● Problem description: Beginning with the first line, transcribe the entries below exactly through the line containing "[run_restore]), over an", inclusive.

● Source records:
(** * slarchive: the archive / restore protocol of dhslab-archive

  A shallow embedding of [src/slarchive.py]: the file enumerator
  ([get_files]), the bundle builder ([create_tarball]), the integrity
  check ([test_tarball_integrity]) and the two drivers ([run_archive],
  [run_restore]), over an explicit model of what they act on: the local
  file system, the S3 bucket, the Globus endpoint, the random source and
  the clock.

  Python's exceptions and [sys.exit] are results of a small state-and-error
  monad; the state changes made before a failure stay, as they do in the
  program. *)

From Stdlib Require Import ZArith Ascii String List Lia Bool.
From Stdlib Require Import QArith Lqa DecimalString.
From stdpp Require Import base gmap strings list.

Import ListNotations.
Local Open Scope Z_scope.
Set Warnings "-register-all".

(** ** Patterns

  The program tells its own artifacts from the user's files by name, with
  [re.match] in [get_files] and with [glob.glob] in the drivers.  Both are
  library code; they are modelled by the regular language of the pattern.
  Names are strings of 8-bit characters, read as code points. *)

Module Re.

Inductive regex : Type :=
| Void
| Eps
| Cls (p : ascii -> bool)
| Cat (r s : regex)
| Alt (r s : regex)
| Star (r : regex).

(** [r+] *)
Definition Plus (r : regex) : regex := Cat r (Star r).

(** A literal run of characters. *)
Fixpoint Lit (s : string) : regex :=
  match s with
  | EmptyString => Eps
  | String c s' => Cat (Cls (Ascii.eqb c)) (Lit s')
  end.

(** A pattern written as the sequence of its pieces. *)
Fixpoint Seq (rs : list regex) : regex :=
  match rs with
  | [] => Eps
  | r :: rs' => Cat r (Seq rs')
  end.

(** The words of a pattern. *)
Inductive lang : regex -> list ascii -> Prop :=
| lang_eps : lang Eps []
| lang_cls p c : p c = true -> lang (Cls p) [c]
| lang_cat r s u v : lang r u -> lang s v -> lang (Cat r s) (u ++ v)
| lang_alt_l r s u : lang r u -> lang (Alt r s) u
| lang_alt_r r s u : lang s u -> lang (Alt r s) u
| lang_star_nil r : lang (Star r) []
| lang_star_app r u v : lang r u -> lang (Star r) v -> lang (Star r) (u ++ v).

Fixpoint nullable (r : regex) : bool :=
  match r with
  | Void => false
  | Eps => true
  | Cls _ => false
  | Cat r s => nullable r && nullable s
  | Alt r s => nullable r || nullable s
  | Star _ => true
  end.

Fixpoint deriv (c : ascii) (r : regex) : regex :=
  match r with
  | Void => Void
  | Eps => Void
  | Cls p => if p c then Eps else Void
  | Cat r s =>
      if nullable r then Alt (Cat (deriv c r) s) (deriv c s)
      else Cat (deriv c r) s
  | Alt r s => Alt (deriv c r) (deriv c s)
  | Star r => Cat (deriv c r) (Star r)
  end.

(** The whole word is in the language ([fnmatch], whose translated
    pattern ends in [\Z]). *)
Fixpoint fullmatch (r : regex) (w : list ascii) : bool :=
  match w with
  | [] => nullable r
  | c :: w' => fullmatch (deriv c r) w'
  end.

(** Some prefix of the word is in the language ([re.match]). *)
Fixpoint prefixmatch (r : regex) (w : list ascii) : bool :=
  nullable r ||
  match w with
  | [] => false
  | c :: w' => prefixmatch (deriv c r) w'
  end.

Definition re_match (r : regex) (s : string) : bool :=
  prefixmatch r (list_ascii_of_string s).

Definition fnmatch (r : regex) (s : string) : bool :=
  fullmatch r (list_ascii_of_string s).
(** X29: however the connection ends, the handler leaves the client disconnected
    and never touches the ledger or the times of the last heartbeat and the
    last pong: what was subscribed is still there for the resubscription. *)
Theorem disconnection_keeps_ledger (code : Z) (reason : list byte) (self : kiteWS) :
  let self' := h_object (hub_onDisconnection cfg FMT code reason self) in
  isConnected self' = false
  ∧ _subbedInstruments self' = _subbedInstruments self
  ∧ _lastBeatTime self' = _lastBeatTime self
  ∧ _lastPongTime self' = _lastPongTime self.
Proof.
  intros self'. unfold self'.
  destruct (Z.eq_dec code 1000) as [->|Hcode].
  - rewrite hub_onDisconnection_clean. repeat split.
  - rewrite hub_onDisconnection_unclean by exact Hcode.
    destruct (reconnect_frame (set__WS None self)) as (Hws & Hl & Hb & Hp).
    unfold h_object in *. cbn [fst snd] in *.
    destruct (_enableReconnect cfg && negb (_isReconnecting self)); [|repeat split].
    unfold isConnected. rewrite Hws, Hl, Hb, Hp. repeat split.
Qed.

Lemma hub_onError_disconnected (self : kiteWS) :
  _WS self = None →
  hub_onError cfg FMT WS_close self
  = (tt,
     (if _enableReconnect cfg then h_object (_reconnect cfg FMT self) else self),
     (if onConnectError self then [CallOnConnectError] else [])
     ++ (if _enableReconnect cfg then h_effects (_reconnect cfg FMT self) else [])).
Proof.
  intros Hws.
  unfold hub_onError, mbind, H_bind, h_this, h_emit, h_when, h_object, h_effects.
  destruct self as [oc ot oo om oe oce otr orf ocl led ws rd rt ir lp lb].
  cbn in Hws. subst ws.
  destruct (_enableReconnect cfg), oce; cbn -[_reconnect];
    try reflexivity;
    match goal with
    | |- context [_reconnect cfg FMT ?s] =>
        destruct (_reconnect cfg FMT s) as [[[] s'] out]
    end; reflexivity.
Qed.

● Solved exercise:
(** * slarchive: the archive / restore protocol of dhslab-archive

  A shallow embedding of [src/slarchive.py]: the file enumerator
  ([get_files]), the bundle builder ([create_tarball]), the integrity
  check ([test_tarball_integrity]) and the two drivers ([run_archive],
  [run_restore]), over an explicit model of what they act on: the local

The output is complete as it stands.